2.The Honourable Court lacks jurisdiction to hear and determine the petition as filed as the subject matter of the case does not fall within its jurisdiction.
3.The Petitioner is attempting to circumvent the law on Limitation of Actions by relying on constitutional provisions having realized that the matter is statute barred under the Parent Acts which give effect to constitutional rights.
4.The petition herein as filed does not meet the threshold of a constitutional petition.
5.The petition is bad in law, malafides, frivolous, vexatious and amounts to gross abuse of court process.
2.The Petitioner did not respond to the Notice of Preliminary Objection by way of grounds of opposition or otherwise.
2nd Respondent’s written submissions
3.Counsel submitted on whether the Petitioner’s petition is statute barred under the Public Authorities Limitation Act.
4.Reliance was made on Section 3(2) of the Public Authorities Limitations Act which prohibits actions based on contract against the Government or Local Authority after 3 years from date of accrual of the cause of action.
5.Counsel submitted that limitation of actions was a jurisdictional issue and as the Petitioner’s action is statue barred and the court lacks jurisdiction to entertain it.
6.Reliance was made on the sentiments of the court in Bosire Ogero v Royal Media Services (2015) eKLR underscoring the essence of the law of limitation of actions.
7.Counsel urged that as the cause of action arose in 1982, and the suit was filed over 40 years ago, the doctrine of laches is a relevant consideration in determining whether the court has jurisdiction to hear the case.
8.Further, reliance was made on the sentiments of the court in Edward Akong’o Oyugi & 2 others v Attorney General (2019) eKLR, where the court considered whether a delay of 5 years after the 2010 Constitution was unreasonable and found that the delay had been sufficiently explained.
9.Counsel urged that in the instant suit, the Petitioner had not provided any reason for the delay in the petition in the Supporting Affidavit.
10.Counsel invited the court to take judicial notice of the fact that the petition herein will be prejudicial to the Respondent’s on account of the long delay as the actors who would have been relied upon as witnesses have since left service and thus unavailable as witnesses.
11.Reliance was made on the Court of Appeal decision in Wellington Nzioka Kioko v Attorney General (2018) eKLR, where the Court of Appeal upheld the High Court decision of dismissing the petition on account of unexplained 30 years delay in filing the suit.
12.In Daniel Kibet Mutai & 9 others v Attorney General (2019) eKLR, the Court of Appeal upheld the dismissal of a petition on account of inordinate delay.
13.Finally, counsel urged that the Petitioner had not explained the reason(s) for the 40 year delay in filing the petition.
14.That the Petitioner’s claim is one of unfair termination and is only using the petition route to breath life into an otherwise statute barred suit.
15.Counsel invited the court to find that the petition herein is statute barred and the inordinate delay would occasion miscarriage of justice and ought to be struck out.
Petitioner’s submissions
16.By 26th January, 2024 when the court retired to prepare this ruling, the Petitioner had not filed submissions.
Determination
17.The issues for determination are;i.Whether the 2nd Respondent has a competent Preliminary Objection andii.Whether the 2nd Respondent’s Preliminary Objection is merited.
18.On the competency of the Notice of Preliminary Objection, the 2nd Respondent cites 5 issues, with the 1st two touching on the jurisdiction of the court while the 3rd faults the route taken by the Petitioner.
19.The locus classicus exposition of what constitutes a Preliminary Objection is that of the Court of Appeal in Mukisa Biscuits Manufacturing Co.
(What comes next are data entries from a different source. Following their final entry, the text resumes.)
Definition evfilt_read_knote_create (filt : fptr) (kn : Z) : KM Z :=
  rv ← linux_get_descriptor_type kn;
  if rv <? 0 then mret (-1)
  else
    upd_kn kn (fun n => set_kn_data (epoll_events EPOLLIN (ke_flags (kn_kev n))) n);;
    n ← get_kn kn;
    let ev := (u32 (kn_data n), kn) in
    if has (kn_flags n) KNFL_REGULAR_FILE then
      epfd ← filter_epfd filt;
      upd_kn kn (set_kn_epollfd epfd);;
      r ← sys sysos SysEventfd;
      let evfd := r_ret r in
      if evfd <? 0 then mret (-1)
      else
        r ← sys sysos (SysWrite evfd);
        if r_ret r <? 0 then _ ← close evfd; mret (-1)
        else
          upd_kn kn (set_kn_fd evfd);;
          rv ← epoll_ctl epfd EPOLL_CTL_ADD evfd (Some ev);
          if rv <? 0 then mret (-1) else mret 0
    else epoll_update EPOLL_CTL_ADD filt kn (Some ev).

Definition evfilt_read_knote_modify (filt : fptr) (kn : Z) (kev : kevent) : KM Z := mret (-1).

Definition evfilt_read_knote_delete (filt : fptr) (kn : Z) : KM Z :=
  n ← get_kn kn;
  if has (ke_flags (kn_kev n)) EV_DISABLE then mret 0
  else if has (kn_flags n) KNFL_REGULAR_FILE && negb (kn_fd n =? -1) then
    rv ← epoll_ctl (kn_epollfd n) EPOLL_CTL_DEL (kn_fd n) None;
    if rv <? 0 then mret (-1)
    else _ ← close (kn_fd n); upd_kn kn (set_kn_fd (-1));; mret (-1)
  else epoll_update EPOLL_CTL_DEL filt kn None.

Definition evfilt_read_knote_enable (filt : fptr) (kn : Z) : KM Z :=
  n ← get_kn kn;
  let ev := (u32 (kn_data n), kn) in
  if has (kn_flags n) KNFL_REGULAR_FILE then
    rv ← epoll_ctl (kn_epollfd n) EPOLL_CTL_ADD (kn_fd n) (Some ev);
    if rv <? 0 then mret (-1) else mret 0
  else epoll_update EPOLL_CTL_ADD filt kn (Some ev).

Definition evfilt_read_knote_disable (filt : fptr) (kn : Z) : KM Z :=
  n ← get_kn kn;
  if has (kn_flags n) KNFL_REGULAR_FILE then
    rv ← epoll_ctl (kn_epollfd n) EPOLL_CTL_DEL (kn_fd n) None;
    if rv <? 0 then mret (-1) else mret 0
  else epoll_update EPOLL_CTL_DEL filt kn None.

Definition evfilt_read : filter_ops :=
  FilterOps EVFILT_READ None None evfilt_read_copyout evfilt_read_knote_create evfilt_read_knote_modify
    evfilt_read_knote_delete evfilt_read_knote_enable evfilt_read_knote_disable.
Lemma copyin_run kq reg w l evl room k :
  holds kq reg w -> (k + room = length evl)%nat ->
  exists rv evl' w' reg' before rest rs, l = before ++ rest /\
    kevent_copyin sysos ops kq l evl (Z.of_nat room) (Z.of_nat k) w = Ret (rv, evl') w' /\ same_shape w w' /\ holds kq reg' w' /\
    changes_spec (implemented ops (kw_kqs w) kq) reg before rs reg' /\ reported k room evl rest rs rv evl'.
Proof.
  revert reg w evl room k. induction l as [|src l IH]; intros reg w evl room k H Hl.
  { exists (Z.of_nat k), evl, w, reg, [], [], []. split; [done|]. split; [done|]. split; [done|]. split; [done|].
    split; [constructor|]. left. simpl. rewrite Nat.add_0_r, take_drop. split; [done|]. split; [done|]. split; [lia|done]. }
  destruct (copyin_cons kq reg w src l evl (Z.of_nat room) (Z.of_nat k) H) as (st & reg1 & w1 & S & H1 & C & ->).
  assert (forall id, implemented ops (kw_kqs w1) kq id <-> implemented ops (kw_kqs w) kq id) as Himp
    by (intros; by apply implemented_shape).
  destruct (receipt src st) as [|r rs0] eqn:Er.
  - destruct (IH reg1 w1 evl room k H1 Hl) as (rv & evl' & w' & reg' & before & rest & rs & -> & E & S' & H' & C' & R).
    exists rv, evl', w', reg', (src :: before), rest, rs. split; [done|]. split; [done|].
    split; [by eapply same_shape_trans|]. split; [done|]. split; [|done]. apply (changes_spec_impl _ _ _ _ _ _ Himp) in C'.
    pose proof (ch_cons _ _ _ _ _ _ _ _ C C') as C2. by rewrite Er in C2.
  - assert (rs0 = []) as -> by (unfold receipt in Er; destruct st; [by simplify_eq|]; destruct (has _ _); by simplify_eq).
    destruct room as [|room].
    + simpl. exists (-1), evl, w1, reg1, [src], l, [r]. split; [done|]. split; [done|]. split; [done|]. split; [done|].
      split; [rewrite <- (app_nil_r [r]), <- Er; by eapply ch_cons, ch_nil|]. right. simpl.
      split; [done|]. split; [done|]. by rewrite app_nil_r, take_ge by lia.
    + rewrite Z.gtb_ltb, (proj2 (Z.ltb_lt 0 _)) by lia. unfold store_event.
      rewrite (proj2 (Z.leb_le 0 (Z.of_nat k))), (proj2 (Z.ltb_lt (Z.of_nat k) _)) by lia. cbn [andb].
      rewrite ret_bind, Nat2Z.id. replace (Z.of_nat (Datatypes.S room) - 1) with (Z.of_nat room) by lia.
      replace (Z.of_nat k + 1) with (Z.of_nat (Datatypes.S k)) by lia.
      destruct (IH reg1 w1 (<[k:=r]> evl) room (Datatypes.S k) H1) as
        (rv & evl' & w' & reg' & before & rest & rs & -> & E & S' & H' & C' & R); [rewrite length_insert; lia|].
      exists rv, evl', w', reg', (src :: before), rest, (r :: rs). split; [done|]. split; [done|].
      split; [by eapply same_shape_trans|]. split; [done|]. apply (changes_spec_impl _ _ _ _ _ _ Himp) in C'.
      split; [pose proof (ch_cons _ _ _ _ _ _ _ _ C C') as C2; by rewrite Er in C2|]. by apply reported_cons.
Qed.
End changes.
(* ===== verification/KqueueClient.v ===== *)
(** * libdispatch on the kqueue emulation

    _dispatch_update_kq hands one change with EV_RECEIPT to kevent() and reads the reply.  Here the kernel of the source
    model is the library of Kqueue and KqueueLinux, in whatever sound state it is. *)

From stdpp Require Import base tactics list numbers gmap strings.
From Stdlib Require Import ZArith Lia.
From S2P Require Import Prelude DispatchTime DispatchSource TimerList SourceTable SourceEvents.
From S2P Require Import Kqueue KqueueLinux KqueueTable KqueueEvents.

Local Open Scope Z_scope.

Lemma has_lor_mask v a b : has v (Z.lor a b) = has v a || has v b.
Proof.
  unfold has. rewrite Z.land_lor_distr_r. destruct (Z.eqb_spec (Z.lor (Z.land v a) (Z.land v b)) 0) as [E|E].
  - apply Z.lor_eq_0_iff in E as [-> ->]. done.
  - rewrite Z.lor_eq_0_iff in E. destruct (Z.eqb_spec (Z.land v a) 0), (Z.eqb_spec (Z.land v b) 0); naive_solver.
Qed.

Section client.
Context (sysos : os) `{!OsOk sysos} (tries : nat) (kqfd : Z).
Notation filters := (linux_filters sysos tries).

(** The library is initialised, and the descriptor is that of the kqueue [kq], on which [reg] is registered. *)
Definition serving (kq : Z) (reg : registry) (w : kworld) : Prop :=
  kqueue_lookup kqfd w = Ret kq w /\ kq <> 0 /\ holds kq reg w.

Lemma receipt_run kq reg w ke slot timeout :
  serving kq reg w -> has (ke_flags ke) EV_RECEIPT = true ->
  exists w' st reg', linux_kevent sysos tries kqfd [ke] [slot] 1 timeout w = Ret (0, [set_ke_data (default 0 st) ke]) w' /\
    change_spec (implemented filters (kw_kqs w) kq) reg ke st reg' /\ 0 <= default 0 st /\ holds kq reg' w'.
Proof.
  intros (Hl & H0 & H) Hr. destruct (copyin_one_run sysos filters eq_refl (linux_laws sysos tries) kq reg w ke H)
    as (rv & w' & reg' & E & S & H' & C).
  exists w', (status rv w'), reg'. split; [|split; [done|split; [|done]]].
  - unfold linux_kevent, kevent_call. rewrite (bind_step _ _ _ _ _ Hl), (proj2 (Z.eqb_neq kq 0) H0).
    rewrite bool_decide_eq_false_2 by done. cbn [kevent_copyin].
    rewrite bind_assoc, (bind_step _ _ _ _ _ E), bind_assoc, gets_bind, Hr. unfold status.
    by destruct (rv <? 0).
  - unfold status. destruct (rv <? 0); simpl; [apply H'|done].
Qed.

(** A change with EV_RECEIPT makes kevent() return 0 at once, without waiting, and leaves in the client's event the same
    event with the errno of the change, or 0, as data; EV_ERROR is not set by a failure. *)
Theorem receipt_reply kq reg w ke slot timeout :
  serving kq reg w -> has (ke_flags ke) EV_RECEIPT = true ->
  exists w' st reg', linux_kevent sysos tries kqfd [ke] [slot] 1 timeout w = Ret (0, [set_ke_data (default 0 st) ke]) w' /\
    change_spec (implemented filters (kw_kqs w) kq) reg ke st reg' /\ 0 <= default 0 st /\ holds kq reg' w'.
Proof. apply receipt_run. Qed.

(** kevent(2) as _dispatch_update_kq calls it, the change being its own event list; [st asked] is the state of the library
    after the history [asked]. *)
Definition libkqueue_kernel (st : list sevent -> kworld) : kernel := fun asked ke =>
  if has (ke_flags ke) EV_RECEIPT then
    match linux_kevent sysos tries kqfd [ke] [ke] 1 None (st asked) with
    | Ret (rv, [r]) _ => if rv =? -1 then None else Some r
    | _ => None
    end
  else None.

Lemma libkqueue_kernel_ok st :
  (forall asked, exists kq reg, serving kq reg (st asked)) -> kernel_ok (libkqueue_kernel st).
Proof.
  intros Hst asked ke r. unfold libkqueue_kernel. destruct (has (ke_flags ke) EV_RECEIPT) eqn:Hr; [|done].
  destruct (Hst asked) as (kq & reg & Hs). destruct (receipt_run kq reg _ ke ke None Hs Hr) as (w' & e & reg' & -> & _ & He & _).
  by intros [= <-].
Qed.


(** The reply for a filter that is not implemented. *)
Lemma unimplemented_reply st asked ke kq reg :
  serving kq reg (st asked) -> has (ke_flags ke) EV_RECEIPT = true -> has (ke_flags ke) EV_ONESHOT = false ->
  0 <= Z.lnot (ke_filter ke) < EVFILT_SYSCOUNT -> ~ implemented filters (kw_kqs (st asked)) kq (ke_filter ke) ->
  libkqueue_kernel st asked ke = Some (set_ke_data ENOSYS ke).
Proof.
  intros Hs Hr Ho Hf Hn. unfold libkqueue_kernel. rewrite Hr.
  destruct (receipt_run kq reg _ ke ke None Hs Hr) as (w' & e & reg' & -> & C & _). simpl.
  destruct C; first [done|congruence|by exfalso; eauto].
Qed.

(** C19: a PROC source fires as soon as it is given to the emulation, which does not implement the filter: the reply has
    ENOSYS as data but not EV_ERROR, so that it is drained as an event with every flag that was asked for. *)
Theorem proc_source_fires_at_once st kq reg w ds s dk d :
  serving kq reg (st (sw_log w)) -> ~ implemented filters (kw_kqs (st (sw_log w))) kq EVFILT_PROC ->
  sw_dk w !! dk = Some d -> dk <> 0 -> dk_sources d = [ds] -> ke_udata (dk_kevent d) = dk ->
  ke_filter (dk_kevent d) = EVFILT_PROC -> has (ke_flags (dk_kevent d)) EV_ADD = true ->
  has (ke_flags (dk_kevent d)) (Z.lor (Z.lor EV_DELETE EV_ERROR) EV_ONESHOT) = false ->
  sw_src w !! ds = Some s -> cancelled s = false -> ds_is_level s = false -> ds_is_adder s = false -> ds_needs_rearm s = false ->
  _dispatch_update_kq (libkqueue_kernel st) (dk_kevent d) w =
    Ret tt (log_event (EvWake ds)
      (set_src (insert ds (set_ds_pending (Z.lor (ds_pending_data s)
                             (s64 (Z.land (ke_fflags (dk_kevent d)) (ds_pending_data_mask s)))) s))
        (log_event (EvKevent (set_ke_flags (Z.lor (ke_flags (dk_kevent d)) EV_RECEIPT) (dk_kevent d))) w))).
Proof.
  intros Hs Hn Hd Hdk Hsrc Hu Hf Ha Hfl Hds Hc Hl Hadd Hre. rewrite !has_lor_mask in Hfl.
  apply orb_false_iff in Hfl as [[Hdel Herr]%orb_false_iff Hos]. set (k := dk_kevent d) in *.
  set (kc := set_ke_flags (Z.lor (ke_flags k) EV_RECEIPT) k).
  assert (forall b, Z.land EV_RECEIPT b = 0 -> has (ke_flags kc) b = has (ke_flags k) b) as Hkc
    by (intros b Hb; by apply has_lor_other).
  unfold _dispatch_update_kq. fold kc. rewrite (bind_step (update_kq_delete kc) _ w false w)
    by (unfold update_kq_delete; by rewrite Hkc, Hdel).
  rewrite gets_bind, modify_bind. rewrite (unimplemented_reply st (sw_log w) kc kq reg);
    [|done|by apply has_lor_self|by rewrite Hkc|simpl; by rewrite Hf|simpl; by rewrite Hf].
  rewrite Ha. cbn [negb]. change (ke_data (set_ke_data ENOSYS kc)) with ENOSYS.
  change (ke_filter (set_ke_data ENOSYS kc)) with (ke_filter k). rewrite Hf. simpl.
  unfold _dispatch_source_drain_kevent. change (ke_udata (set_ke_data ENOSYS kc)) with (ke_udata k). rewrite Hu.
  rewrite (proj2 (Z.eqb_neq dk 0) Hdk). unfold dispatch_assert. cbn [negb]. rewrite ret_bind.
  change (ke_flags (set_ke_data ENOSYS kc)) with (ke_flags kc). rewrite Hkc, Hos by done. rewrite ret_bind.
  rewrite (get_dk_bind dk d) by done. rewrite Hsrc. cbn [merge_all]. unfold _dispatch_source_merge_kevent.
  rewrite bind_assoc, (get_src_bind ds s) by done. rewrite Hc. unfold merge_fake.
  change (ke_flags (set_ke_data ENOSYS kc)) with (ke_flags kc). rewrite Hkc, Herr, Hl, Hadd, Hre by done.
  rewrite bind_assoc, (upd_src_bind ds _ s) by done. done.
Qed.
End client.

(** ** Concrete uses *)

Lemma ex_serving : serving 3 4096 ∅ ex_w.
Proof. split; [by vm_compute|]. split; [done|apply ex_holds]. Qed.

Lemma ex_always_serving : exists kq reg, serving 3 kq reg ex_w.
Proof. exists 4096, ∅. exact ex_serving. Qed.

Lemma receipt_reply_witness :
  exists w' st reg', linux_kevent ex_os 1 3 [Kevent 5 EVFILT_READ 0xc1 0 0 8192] [Kevent 5 EVFILT_READ 0xc1 0 0 8192] 1 None ex_w =
      Ret (0, [set_ke_data (default 0 st) (Kevent 5 EVFILT_READ 0xc1 0 0 8192)]) w' /\ holds 4096 reg' w'.
Proof.
  destruct (receipt_reply ex_os 1 3 4096 ∅ ex_w (Kevent 5 EVFILT_READ 0xc1 0 0 8192) (Kevent 5 EVFILT_READ 0xc1 0 0 8192) None
    ex_serving eq_refl) as (w' & st & reg' & E & _ & _ & H).
  exists w', st, reg'. exact (conj E H).
Defined.


(** A source for the exit of a process. *)
Definition ex_proc : source :=
  set_ds_data 0 0 NOTE_EXIT (set_ds_state true false false
    (Source 2 1 0 600 77 8192 55 66 88 false false true false false 0 0 0 0 4242 (TimerSource 0 0 0 0 0))).
Definition ex_proc_dk : dkevent := Dkevent (Kevent 4242 EVFILT_PROC 0x25 NOTE_EXIT 0 8192) [4096].
Definition ex_proc_world : sworld := set_src (insert 4096 ex_proc) (set_dk (insert 8192 ex_proc_dk) (init_world 600)).

Lemma ex_proc_unimplemented : ~ implemented (linux_filters ex_os 1) (kw_kqs ex_w) 4096 EVFILT_PROC.
Proof. intros [o Ho]. vm_compute in Ho. discriminate. Qed.

Lemma proc_source_fires_at_once_witness :
  exists w', _dispatch_update_kq (libkqueue_kernel ex_os 1 3 (fun _ => ex_w)) (dk_kevent ex_proc_dk) ex_proc_world = Ret tt w' /\
    last (sw_log w') = Some (EvWake 4096).
Proof.
  eexists. split; [exact (proc_source_fires_at_once ex_os 1 3 (fun _ => ex_w) 4096 ∅ ex_proc_world 4096 ex_proc 8192 ex_proc_dk
    ex_serving ex_proc_unimplemented eq_refl ltac:(discriminate) eq_refl eq_refl eq_refl eq_refl eq_refl eq_refl eq_refl
    eq_refl eq_refl eq_refl)|reflexivity].
Defined.
Lemma Inv_toggle st page : Inv st -> Inv (stateOf (handlePlayPauseToggle st page st)).
Proof.
  intros HI. destruct (playbackStatus st) eqn:Hs.
  - pose proof (proj2 HI) as HC. unfold Coherent in HC. rewrite Hs in HC.
    destruct (Coherent_ref _ _ HC) as (c & Hr & Hc).
    rewrite (toggle_playing _ _ c) by done. simpl.
    apply Inv_retuned; [done|done|by right].
  - pose proof (proj2 HI) as HC. unfold Coherent in HC. rewrite Hs in HC.
    destruct (Coherent_ref _ _ HC) as (c & Hr & Hc).
    rewrite (toggle_paused _ _ c) by done. simpl.
    apply Inv_retuned; [done|done|by left].
  - rewrite toggle_stopped by done. apply Inv_play.
    by apply (Inv_frame st).
Qed.

Lemma handleNextPage_eq st :
  (currentPageIndex st < Z.of_nat (length (storyPages st)) - 1)%Z ->
  handleNextPage st st
  = Normal tt (with_shouldAutoplay true
                 (with_currentPageIndex (currentPageIndex st + 1) (stoppedState st))).
Proof.
  intros Hlt. unfold handleNextPage.
  destruct (decide _); [|done].
  unfold bind. rewrite stopAudio_eq. reflexivity.
Qed.

Lemma handleNextPage_last st :
  ~ (currentPageIndex st < Z.of_nat (length (storyPages st)) - 1)%Z ->
  handleNextPage st st = Normal tt st.
Proof. intros Hge. unfold handleNextPage. by destruct (decide _). Qed.

Lemma handlePrevPage_eq st :
  (currentPageIndex st > 0)%Z ->
  handlePrevPage st st
  = Normal tt (with_shouldAutoplay false
                 (with_currentPageIndex (currentPageIndex st - 1) (stoppedState st))).
Proof.
  intros Hlt. unfold handlePrevPage.
  destruct (decide _); [|done].
  unfold bind. rewrite stopAudio_eq. reflexivity.
Qed.

Lemma handlePrevPage_first st :
  ~ (currentPageIndex st > 0)%Z -> handlePrevPage st st = Normal tt st.
Proof. intros Hge. unfold handlePrevPage. by destruct (decide _). Qed.

Lemma Inv_next st : Inv st -> Inv (stateOf (handleNextPage st st)).
Proof.
  intros HI.
  destruct (decide (currentPageIndex st < Z.of_nat (length (storyPages st)) - 1)%Z).
  - rewrite handleNextPage_eq by done. simpl.
    by apply (Inv_frame (stoppedState st)), Inv_stopped.
  - by rewrite handleNextPage_last.
Qed.

Lemma Inv_prev st : Inv st -> Inv (stateOf (handlePrevPage st st)).
Proof.
  intros HI. destruct (decide (currentPageIndex st > 0)%Z).
  - rewrite handlePrevPage_eq by done. simpl.
    by apply (Inv_frame (stoppedState st)), Inv_stopped.
  - by rewrite handlePrevPage_first.
Qed.

Lemma runCallback_cases cb st :
  runCallback cb st = Normal tt st \/ runCallback cb st = Normal tt (stoppedState st).
Proof.
  destruct cb. unfold runCallback, bind, get.
  destruct (decide _); [by left|right]. apply stopAudio_eq.
Qed.

Lemma sourceEnds_cases sid st :
  let ended := with_sources (alter (with_phase Ended) sid (sources st)) st in
  sourceEnds sid st = Normal tt st
  \/ sourceEnds sid st = Normal tt ended
  \/ sourceEnds sid st = Normal tt (stoppedState ended).
Proof.
  intros ended. unfold sourceEnds.
  destruct (sources st !! sid) as [s|]; [|by left].
  destruct (decide _); [|by left].
  unfold bind, alterSource, modify. fold ended.
  destruct (onended s) as [cb|]; [|by right; left].
  destruct (runCallback_cases cb ended) as [->| ->]; auto.
Qed.

Lemma Inv_ended st sid :
  Inv st -> Inv (with_sources (alter (with_phase Ended) sid (sources st)) st).
Proof. intros [HO HC]. split; [by apply Owned_ended|exact HC]. Qed.

Lemma Inv_sourceEnds st sid : Inv st -> Inv (stateOf (sourceEnds sid st)).
Proof.
  intros HI. destruct (sourceEnds_cases sid st) as [->|[->| ->]]; simpl.
  - done.
  - by apply Inv_ended.
  - by apply Inv_stopped, Inv_ended.
Qed.

Lemma Inv_dispatch e st : Inv st -> Inv (stateOf (dispatch e st)).
Proof.
  intros HI. unfold dispatch.
  destruct (currentPage st) as [page|]; [|done].
  destruct e as [| | |index updates|sid].
  - destruct (isPlayButtonDisabled page); [done|]. by apply Inv_toggle.
  - destruct (decide _); [done|]. by apply Inv_next.
  - destruct (decide _); [done|]. by apply Inv_prev.
  - simpl. by apply (Inv_frame st).
  - by apply Inv_sourceEnds.
Qed.

(** The autoplay effect, case by case. *)
Lemma afterRender_fires st page buf :
  currentPage st = Some page -> shouldAutoplay st = true ->
  audioBuffer page = Some buf ->
  afterRender st = Normal tt (with_shouldAutoplay false (playingState buf st)).
Proof.
  intros Hp Ha Hb. unfold afterRender. rewrite Hp.
  unfold autoplayEffect. rewrite Ha.
  unfold currentPage in Hp. rewrite Hp, Hb.
  unfold truthyObject. rewrite bool_decide_eq_true_2 by by eexists.
  unfold bind. rewrite (playAudio_eq _ buf) by done. reflexivity.
Qed.

Lemma afterRender_waits st page :
  currentPage st = Some page -> shouldAutoplay st = true ->
  audioBuffer page = None ->
  afterRender st = Normal tt st.
Proof.
  intros Hp Ha Hb. unfold afterRender. rewrite Hp.
  unfold autoplayEffect. rewrite Ha.
  unfold currentPage in Hp. rewrite Hp, Hb.
  unfold truthyObject. rewrite bool_decide_eq_false_2; [done|].
  by intros [? ?].
Qed.

Lemma afterRender_disarmed st page :
  currentPage st = Some page -> shouldAutoplay st = false ->
  afterRender st = Normal tt st.
Proof.
  intros Hp Ha. unfold afterRender. rewrite Hp.
  unfold autoplayEffect. by rewrite Ha.
Qed.

Lemma afterRender_cases st :
  afterRender st = Throw TypeError st
  \/ afterRender st = Normal tt st
  \/ exists buf, shouldAutoplay st = true
       /\ afterRender st = Normal tt (with_shouldAutoplay false (playingState buf st)).
Proof.
  destruct (currentPage st) as [page|] eqn:Hp.
  - destruct (shouldAutoplay st) eqn:Ha.
    + destruct (audioBuffer page) as [buf|] eqn:Hb.
      * right; right. exists buf. split; [done|]. by eapply afterRender_fires.
      * right; left. by eapply afterRender_waits.
    + right; left. by eapply afterRender_disarmed.
  - left. unfold afterRender. by rewrite Hp.
Qed.

Lemma Inv_afterRender st : Inv st -> Inv (stateOf (afterRender st)).
Proof.
  intros HI. destruct (afterRender_cases st) as [->|[->|(buf & _ & ->)]]; simpl.
  - done.
  - done.
  - by apply (Inv_frame (playingState buf st)), Inv_playing.
Qed.

Lemma stateOf_bind {A B} (c : M A) (k : A -> M B) st :
  stateOf (bind c k st)
  = match c st with
    | Normal a st' => stateOf (k a st')
    | Throw _ st' => st'
    end.
Proof. unfold bind. by destruct (c st). Qed.

Lemma Inv_step e st : Inv st -> Inv (stateOf (step e st)).
Proof.
  intros HI. unfold step. rewrite stateOf_bind.
  pose proof (Inv_dispatch e st HI) as Hd.
  destruct (dispatch e st) as [[] mid|err mid]; simpl in Hd; [|done].
  by apply Inv_afterRender.
Qed.

Lemma Inv_run evs st : Inv st -> Inv (stateOf (run evs st)).
Proof.
  revert st. induction evs as [|e evs IH]; intros st HI; [done|].
  simpl. rewrite stateOf_bind.
  pose proof (Inv_step e st HI) as Hs.
  destruct (step e st) as [[] st'|err st']; simpl in Hs; [|done].
  by apply IH.
Qed.

Lemma Inv_initial pages : Inv (initialState pages).
Proof.
  split; [split|].
  - intros sid s Hs. simpl in Hs. by destruct sid.
  - intros sid Hl. unfold isLive in Hl. simpl in Hl. by destruct sid.
  - by split.
Qed.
Ltd v West End Distributors Ltd (1969) EA 696 where Law JA stated;. . . a Preliminary Objection consists of a pure point of law which has been pleaded or which arises by clear implication out of pleadings, and which if argued as a preliminary point, will dispose of the suit. Examples are an objection to jurisdiction of the court or a plea of limitation or a submission that the parties are bound by the contract giving rise to the suit to refer dispute to arbitration.”
20.According to Sir Charles Newbold V. P;A preliminary objection is in the nature of what used to be a demurrer. It raises a pure point of law which is argued on the assumption that all the facts pleaded are correct. It cannot be raised if any fact has to be ascertained or if what is sought is the exercise of judicial discretion . . .”
21.The foregoing sentiments capture the basis of the 2nd Respondent’s Preliminary Objection namely; jurisdiction of the court to hear and determine the suit.
22.It requires no gainsaying that limitation of actions is a jurisdictional issue as a court of law has no jurisdiction to hear and determine a statute barred suit.
23.Similarly, jurisdiction is one of the three examples provided by Law JA in the Mukisa Biscuits Manufacturing case (Supra).
24.In the circumstances, the court is satisfied that the 2nd Respondent’s Notice of Preliminary Objection meets the threshold of a Preliminary Objection.
25.It is common ground that a Preliminary Objection raises a threshold issue which must be determined before the hearing and determination of the suit as it has the potential to dispose of the suit at that stage.
26.The 2nd Respondent argues that as the Petitioner’s case is essentially an employment matter, the court has no jurisdiction on account of the Public Authorities Limitation Act, 1974 whose Section 3(2) provides that;No proceedings founded on contract shall be brought against the Government or a Local Authority after the end of three years from the date on which the cause of action accrued.
27.Similarly, Section 2(2) of the Act provides;For purposes of this Act –a.Proceedings against the Government includes proceedings against the Attorney General or any Government department or any public officers as such.
28.It is not in dispute that the cause of action herein arose in 1982 and the instant petition was filed in early 2022, about 40 years later.
29.The operative legal framework at the time was the Constitution of Kenya No. 5 of 1969, Limitation of Actions Act and the Public Authorities Limitation of Actions, 1974.
30.Judicial authority is unambiguous that limitation of time does not apply to the enforcement of fundamental rights and freedoms unless the court finds the delay inordinate and unexplained.
31.The Petitioner is essentially challenging his dismissal from the armed forces.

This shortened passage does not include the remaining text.